3.5 PTAS and FPTAS — definitions with teeth
| Scheme | Guarantee | Running time | Example |
|---|---|---|---|
| PTAS | (1+ε)·OPT for every fixed ε > 0 | polynomial in n for each fixed ε (may be n^O(1/ε)) | Euclidean TSP |
| FPTAS | (1+ε)·OPT | polynomial in both n and 1/ε | knapsack |
Knapsack's FPTAS in three sentences. Let v be the largest item value; scale every value down to ⌊vᵢ/K⌋ with K = εv/n, and run the value-indexed pseudo-polynomial DP on the scaled instance — time O(n³/ε). Scaling loses at most nK = εv ≤ ε·OPT of value, so the returned solution is ≥ (1−ε)·OPT. The trick — trading numeric precision for DP speed* — is the canonical exploitation of pseudo-polynomiality (weak NP-completeness, Unit 3).
Converse fact worth a mark: a strongly NP-complete problem has no FPTAS unless P = NP — an FPTAS with ε small enough would recover the exact optimum in polynomial time, contradicting strong hardness. One more clean bridge between Unit 3's classification and what is achievable here.
3.6 IP formally — the two probability promises
A language L has an interactive proof system if there is a polynomial-time randomised verifier V with:
- Completeness: x ∈ L ⟹ some prover strategy makes V accept with probability ≥ 2/3.
- Soundness: x ∉ L ⟹ every prover strategy (even an all-powerful cheater) makes V accept with probability ≤ 1/3.

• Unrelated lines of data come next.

Lemma numbered_nth (locals : list byte) : forall lc j p k,
  nth_error (numbered lc locals) j = Some (p, k) ->
  exists l, nth_error locals j = Some l /\ p = (lc + Z.of_nat j) ÷ 256 /\ k = b2z l.
Proof.
  induction locals as [|l locals IH]; intros lc j p k H; cbn [numbered] in H.
  - destruct j; discriminate.
  - destruct j as [|j]; cbn [nth_error] in *.
    + inversion H. exists l. rewrite Z.add_0_r. auto.
    + destruct (IH _ _ _ _ H) as [l' [H1 [H2 H3]]]. exists l'.
      split; [exact H1|]. split; [|exact H3]. rewrite H2. f_equal. lia.
Qed.

(** The jobs the decoder makes of the trees of the stripes. *)
Lemma decodeStripes_jobs (w : Z) (params : codec2Params)
  (palettes : list (list color.RGBA)) (stripes : list stripeInfo) :
  forall ts fuel br lc jobs rest,
  1 <= minBlock params ->
  Forall2 (fun s t => fits params w (stripe_h s) t) stripes ts ->
  (length (flat_map nodeBits ts) <= fuel)%nat ->
  readerOk br -> remaining br = flat_map nodeBits ts ++ rest ->
  0 <= lc ->
  leavesResolve palettes lc (flat_map leavesOf ts) ->
  exists br',
    decodeStripes fuel w params br palettes lc jobs stripes =
      Ok (br', lc + len (flat_map leavesOf ts),
          jobs ++ forestJobs params w stripes ts lc).
Proof.
  induction stripes as [|s stripes IH];
    intros ts fuel br lc jobs rest Hmb Hfit Hfuel Hok Hrem Hlc Hres;
    inversion Hfit as [|s' t stripes' ts' Ht Hts]; subst.
  - exists br. cbn [decodeStripes flat_map forestJobs]. unfold len. simpl length.
    rewrite Z.add_0_r, app_nil_r. reflexivity.
  - cbn [flat_map] in *. rewrite length_app in Hfuel. rewrite <- app_assoc in Hrem.
    apply leavesResolve_app in Hres. destruct Hres as [Hr1 Hr2].
    destruct (decodeRegionJobs_tree params palettes t fuel 0 (stripe_y s) w (stripe_h s)
                br lc jobs _ Hmb Ht ltac:(lia) Hok Hrem Hlc Hr1)
      as [br1 [D1 [D2 [D3 D4]]]].
    pose proof (len_nonneg (leavesOf t)).
    destruct (IH ts' fuel br1 (lc + len (leavesOf t))
                 (jobs ++ treeJobs params 0 (stripe_y s) w (stripe_h s) lc t) rest
                 Hmb Hts ltac:(lia) D3 D2 ltac:(lia) Hr2) as [br' E1].
    exists br'. cbn [decodeStripes forestJobs]. rewrite D1. cbn [bind].
    rewrite E1, len_app, Z.add_assoc, <- app_assoc. reflexivity.
Qed.

(** The payload of an encoder run, decoded: the jobs are those of the trees
    the encoder wrote, and they are painted from the encoder's palettes. *)
Lemma decodePayload_jobs (numCPU w h : Z) (params : codec2Params)
  (pals : list palette) (leafLocal : list byte) (pattern : list bool)
  (raw1 : list byte) (bw : BitWriter) (lp pp : Z) :
  1 <= minBlock params ->
  len pals <= 65535 ->
  writePalettes (putUint16 (GoInt.uint16 (len pals))) pals = Ok raw1 ->
  encodeStripes w params (NewBitWriter raw1) leafLocal 0 pattern 0
                (splitStripes numCPU h (minBlock params)) = Ok (bw, lp, pp) ->
  (forall i local, index leafLocal i = Some local ->
     exists p, index pals (i ÷ 256) = Some p /\ b2z local < len (pal_colors p)) ->
  exists ts ws,
    Forall2 (fun s t => fits params w (stripe_h s) t)
            (splitStripes numCPU h (minBlock params)) ts /\
    sliceAt leafLocal 0 (flat_map leavesOf ts) /\
    sliceAt pattern 0 (flat_map flagsOf ts) /\
    workerWrites (image.Rect 0 0 w h)
      (map (fun p => map opaque (pal_colors p)) pals)
      (forestJobs params w (splitStripes numCPU h (minBlock params)) ts 0) = Ok ws /\
    decodePayload numCPU w h params (bw_buf (Flush bw)) =
      Ok (smoothEdges (applyWrites (image.NewRGBA (image.Rect 0 0 w h)) ws)
                      (maxGrad params)) /\
    forall px py,
      coverCount px py (forestJobs params w (splitStripes numCPU h (minBlock params)) ts 0)
      = if inRegion 0 0 w (Z.max 0 h) px py then 1%nat else 0%nat.
Proof.
  intros Hmb Hnp Hwp Henc Hvalid.
  pose proof (len_nonneg pals) as Hnp0.
  destruct (writePalettes_inv _ _ _ Hwp) as [Hall Hraw1].
  assert (Eu : GoInt.uint16 (len pals) = len pals)
    by (unfold GoInt.uint16; apply Z.mod_small; lia).
  rewrite Eu in Hraw1.
  destruct (NewBitWriter_ok raw1) as [Hok0 Hw0].
  destruct (encodeStripes_flags _ _ _ _ _ _ _ _ _ _ _ Henc Hok0 ltac:(lia) ltac:(lia))
    as [ts [S1 [S2 [[ext1 S3] [S4 [S5 S6]]]]]].
  destruct (Flush_written bw S2) as [pad [F1 [ext2 F2]]].
  cbn [NewBitWriter bw_buf] in S3.
  set (payload := bw_buf (Flush bw)) in *.
  assert (Epay : payload = raw1 ++ (ext1 ++ ext2)).
  { rewrite F2, S3, app_assoc. reflexivity. }
  assert (Ebits : bytesBits (ext1 ++ ext2) = flat_map nodeBits ts ++ pad).
  { rewrite Epay, bytesBits_app, S1, Hw0, <- app_assoc in F1.
    apply app_inv_head in F1. exact F1. }
  set (tree := ext1 ++ ext2) in *.
  set (palettes := map (fun p => map opaque (pal_colors p)) pals).
  unfold decodePayload.
  set (stripes := splitStripes numCPU h (minBlock params)) in *.
  assert (Elen : len payload = 2 + len (flat_map paletteBytes pals) + len tree).
  { rewrite Epay, Hraw1, !len_app. unfold putUint16, len. simpl length. lia. }
  pose proof (len_nonneg (flat_map paletteBytes pals)). pose proof (len_nonneg tree).
  replace (len payload <? 2) with false by lia.
  rewrite Epay, Hraw1, <- !app_assoc.
  rewrite readUint16_putUint16 by lia. cbn [bind].
  replace (Z.to_nat (len pals)) with (length pals) by (unfold len; lia).
  rewrite readPalettes_ok by exact Hall. cbn [bind]. fold palettes.
  rewrite !app_assoc.
  replace ((len ((putUint16 (len pals) ++ flat_map paletteBytes pals) ++ tree) - len tree <? 0)
           || (len ((putUint16 (len pals) ++ flat_map paletteBytes pals) ++ tree)
               <? len ((putUint16 (len pals) ++ flat_map paletteBytes pals) ++ tree) - len tree))
    with false by (rewrite !len_app; pose proof (len_nonneg (putUint16 (len pals))); lia).
  rewrite skipn_prefix.
  assert (Hbr : readerOk (NewBitReaderFromBytes tree) /\
                remaining (NewBitReaderFromBytes tree) = flat_map nodeBits ts ++ pad).
  { unfold readerOk, remaining, NewBitReaderFromBytes.
    cbn [br_nbit br_pos br_data br_acc]. change (0 =? 0) with true. cbn iota.
    change (Z.to_nat 0) with O. cbn [skipn app]. split; [lia|exact Ebits]. }
  destruct Hbr as [Hbr1 Hbr2].
  assert (Hres : leavesResolve palettes 0 (flat_map leavesOf ts)).
  { intros j local Hj. specialize (S5 j local Hj).
    destruct (Hvalid _ _ S5) as [p [Hp Hlt]].
    exists (map opaque (pal_colors p)). unfold palettes.
    rewrite index_map, Hp, len_map. split; [reflexivity|exact Hlt]. }
  assert (Hfuel : (length (flat_map nodeBits ts)
                   <= S (8 * length ((putUint16 (len pals) ++ flat_map paletteBytes pals)
                                     ++ tree)))%nat).
  { assert (Hl : length (bytesBits tree) = (length (flat_map nodeBits ts) + length pad)%nat)
      by (rewrite Ebits, length_app; reflexivity).
    rewrite bytesBits_length in Hl. rewrite !length_app. lia. }
  destruct (decodeStripes_jobs w params palettes stripes ts _ _ 0 [] pad
              Hmb S4 Hfuel Hbr1 Hbr2 ltac:(lia) Hres) as [br' D1].
  rewrite D1. cbn [bind app].
  set (jobs := forestJobs params w stripes ts 0) in *.
  assert (Hjobs : Forall (jobValid palettes) jobs).
  { eapply decodeStripes_valid; [exact D1|constructor]. }
  destruct (splitStripes_tiles numCPU h (minBlock params) Hmb) as [St [Fh Th]].
  fold stripes in St, Fh, Th.
  destruct (decodeStripes_tiles _ _ _ _ _ _ _ _ _ _ _ _ St Fh D1) as [new [En Cn]].
  cbn [app] in En. subst new. rewrite Th in Cn.
  unfold paintLeafJobsParallel. rewrite paintWrites_sequential.
  change (image.Bounds (image.NewRGBA (image.Rect 0 0 w h))) with (image.Rect 0 0 w h).
  destruct (workerWrites_ok (image.Rect 0 0 w h) palettes jobs Hjobs) as [ws Hws].
  exists ts, ws. rewrite Hws. cbn [bind].
  split; [exact S4|]. split; [exact S5|]. split; [exact S6|].
  split; [exact Hws|]. split; [reflexivity|exact Cn].
Qed.

Lemma covered_count (px py : Z) (jobs : list leafJob) (job : leafJob) :
  In job jobs -> jobCovers px py job = true -> (1 <= coverCount px py jobs)%nat.
Proof.
  intros Hin Hc. unfold coverCount.
  assert (H : In job (filter (jobCovers px py) jobs)) by (apply filter_In; auto).
  destruct (filter (jobCovers px py) jobs); [destruct H|simpl; lia].
Qed.

(** Where exactly one job covers a pixel, that job paints it. *)
Lemma topJob_unique (px py : Z) (job : leafJob) (jobs : list leafJob) :
  coverCount px py jobs = 1%nat -> In job jobs -> jobCovers px py job = true ->
  topJob px py jobs = Some job.
Proof.
  induction jobs as [|j jobs IH]; intros Hc Hin Hcov; [destruct Hin|].
  unfold coverCount in Hc. cbn [filter] in Hc. cbn [topJob].
  destruct Hin as [->|Hin].
  - rewrite Hcov in Hc. cbn [length] in Hc.
    assert (E : coverCount px py jobs = 0%nat) by (unfold coverCount; lia).
    apply topJob_None in E. rewrite E, Hcov. reflexivity.
  - pose proof (covered_count px py jobs job Hin Hcov) as H1. unfold coverCount in H1.
    destruct (jobCovers px py j); cbn [length] in Hc; [lia|].
    rewrite (IH Hc Hin Hcov). reflexivity.
Qed.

The constants are arbitrary: k independent repetitions drive the error to 2^−Ω(k) (amplification). Note who is trusted: nobody — the prover is adversarial; only the protocol protects the verifier. In the GNI protocol, completeness holds with probability 1 and the soundness error is exactly 1/2 per round.
Exam pointer
① "Define ρ-approximation; give the vertex-cover algorithm and prove ratio 2" — algorithm + matching argument: six marks of pure preparation. ② "Short note: PTAS vs FPTAS" — §3.5's table plus the knapsack sentences. ③ "Define interactive proofs; describe the GNI protocol" — the two promises, the coin-flip protocol, why a cheating prover wins at most half the rounds. ④ "State Shamir's theorem / the PCP theorem and their significance" — IP = PSPACE; NP = PCP(log n, 1) and its equivalence to hardness of approximating MAX-3SAT.
Self-check
- Why do the picked edges in the vertex-cover algorithm form a matching, and where exactly does the proof use it?
- Prove MST ≤ OPT for metric TSP in one sentence.
- Which property of knapsack makes an FPTAS possible, and why does strong NP-completeness forbid one?
- In GNI, why can a cheating prover succeed with probability at most 1/2 per round when G₁ ≅ G₂?
- What does NP = PCP(log n, 1) say, in words, about checking proofs?
3.7 The course in one paragraph
We built the measuring tools (Big-O, P, NP), formalised the machines (TMs, non-determinism, circuits, RAMs), proved one problem universal (Cook–Levin) and learned to spread its hardness by reduction (3-SAT, CLIQUE, gadgets). Facing the P vs NP wall, we mapped the territory above it (PSPACE, EXP, games) and the engineering responses to it (approximation with proved ratios, interaction with randomness). The single most valuable habit you take away: when you meet a problem, locate it on the map before you try to conquer it.